The AIHA developed an Excel application for mathematical exposure modeling called IHMOD that is very easy to use. One of the models in IHMOD is the purging equation. There are also options available to calculate the generation rate, i.e., the mass per unit time of the chemical evaporating from the spill. There are sliders in IHMOD that allow you to vary the ventilation rate and/or the generation rate (size of the spill) and see the impact of the change. The application is free. IHMOD can be downloaded at the following link:

Jim Stewart

Past Chair of the Exposure Assessment Strategies Committee, AIHA


James H. Stewart, Ph.D., C.I.H., CSP

Instructor on Occupational Hygiene

Harvard School of Public Health

Exposure, Epidemiology and Risk Program

Landmark Center 4th Floor

Boston, MA  02115



From: DCHAS-L Discussion List <dchas-l**At_Symbol_Here**> on behalf of Boitumelo Kgarebe <bkgarebe**At_Symbol_Here**GMAIL.COM>
Sent: Thursday, October 22, 2015 3:48 AM
Subject: Re: [DCHAS-L] Ventilation calculator for chemical spills?



Can anyone pls assist me urgently. I head an Occupational Health Analytical Laboratory facility in Johannesburg. We are about to take over a newly renovated organic chemistry lab. An emergency shower has been installed, but with no drainage. We are being told that that is the norm in South Africa.

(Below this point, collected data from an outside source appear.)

(** * OSS-Sensor: the queue front end and the evidence data model

    A shallow embedding of the TypeScript client of the OSS-Sensor queue
    ([frontend/src/api.ts], [QueueView.tsx], [DiffDetailView.tsx]) and of the
    records it exchanges with the scoring back end.

    JavaScript strings are sequences of code units; every operation used by
    the client ([replace] of one trailing slash, [startsWith], concatenation)
    inspects ASCII code units only, so strings are embedded as [string].
    The JavaScript type [number] is kept abstract: a section variable
    together with the operations the code applies to it. *)

From Stdlib Require Import String Ascii List Bool Arith Lia Permutation.
From Stdlib Require Import QArith Qcanon.
From Stdlib Require Import Floats.
Import ListNotations.
Open Scope string_scope.
Set Warnings "-register-all".

(** * Part I: the model *)

(** ** String primitives of the JavaScript runtime *)


(** [s.startsWith(p)]. *)
Fixpoint startsWith (s p : string) {struct p} : bool :=
  match p with
  | EmptyString => true
  | String a p' =>
      match s with
      | EmptyString => false
      | String b s' => Ascii.eqb b a && startsWith s' p'
      end
  end.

Apparently, the General Safety Regulations framed under the OHS Act, Regulation 3 (9) states that “Where an employee at a workplace is exposed or can be exposed to a potential hazard of injury to or absorption through the skin as a result of sudden contact with a large amount of toxic, corrosive, high risk or similar hazardous substance, the employer concerned shall make sure that there is a fast-reacting deluge-shower with clean water or a similar facility in the immediate vicinity of the workplace of such employee and that the employee is trained in the use thereof.” There is no definition of large amount and again no reference to drainage to sewer (or otherwise).

I disagree since this would mean that in the event (hopefully rare) of an accident, an employee will wash off the contaminant and still "stand" in the contaminated water. How are your emergency showers configured?



Boitumelo Kgarebe

National Institute for Occupational Health

Johannesburg, South Africa 


On Tue, Oct 20, 2015 at 8:50 PM, Secretary, ACS Division of Chemical Health and Safety <secretary**At_Symbol_Here**> wrote:

From: Mary.Biersack**At_Symbol_Here**

I am looking for a good industrial hygiene resource for calculating the evaporation rates of a spilled chemical and the amount of ventilation required to keep the chemical spill below the specific chemicals OSHA PEL (ppm).  Does anyone know of any good computer software programs or calculators?


Mary Biersack
Lab Safety and Chemical Hygiene Specialist
West Pharmaceutical Services, Inc.
+1 610-594-3278
530 Herman O. West Drive | Exton, PA 19341 | United States

Find West on Twitter and LinkedIn.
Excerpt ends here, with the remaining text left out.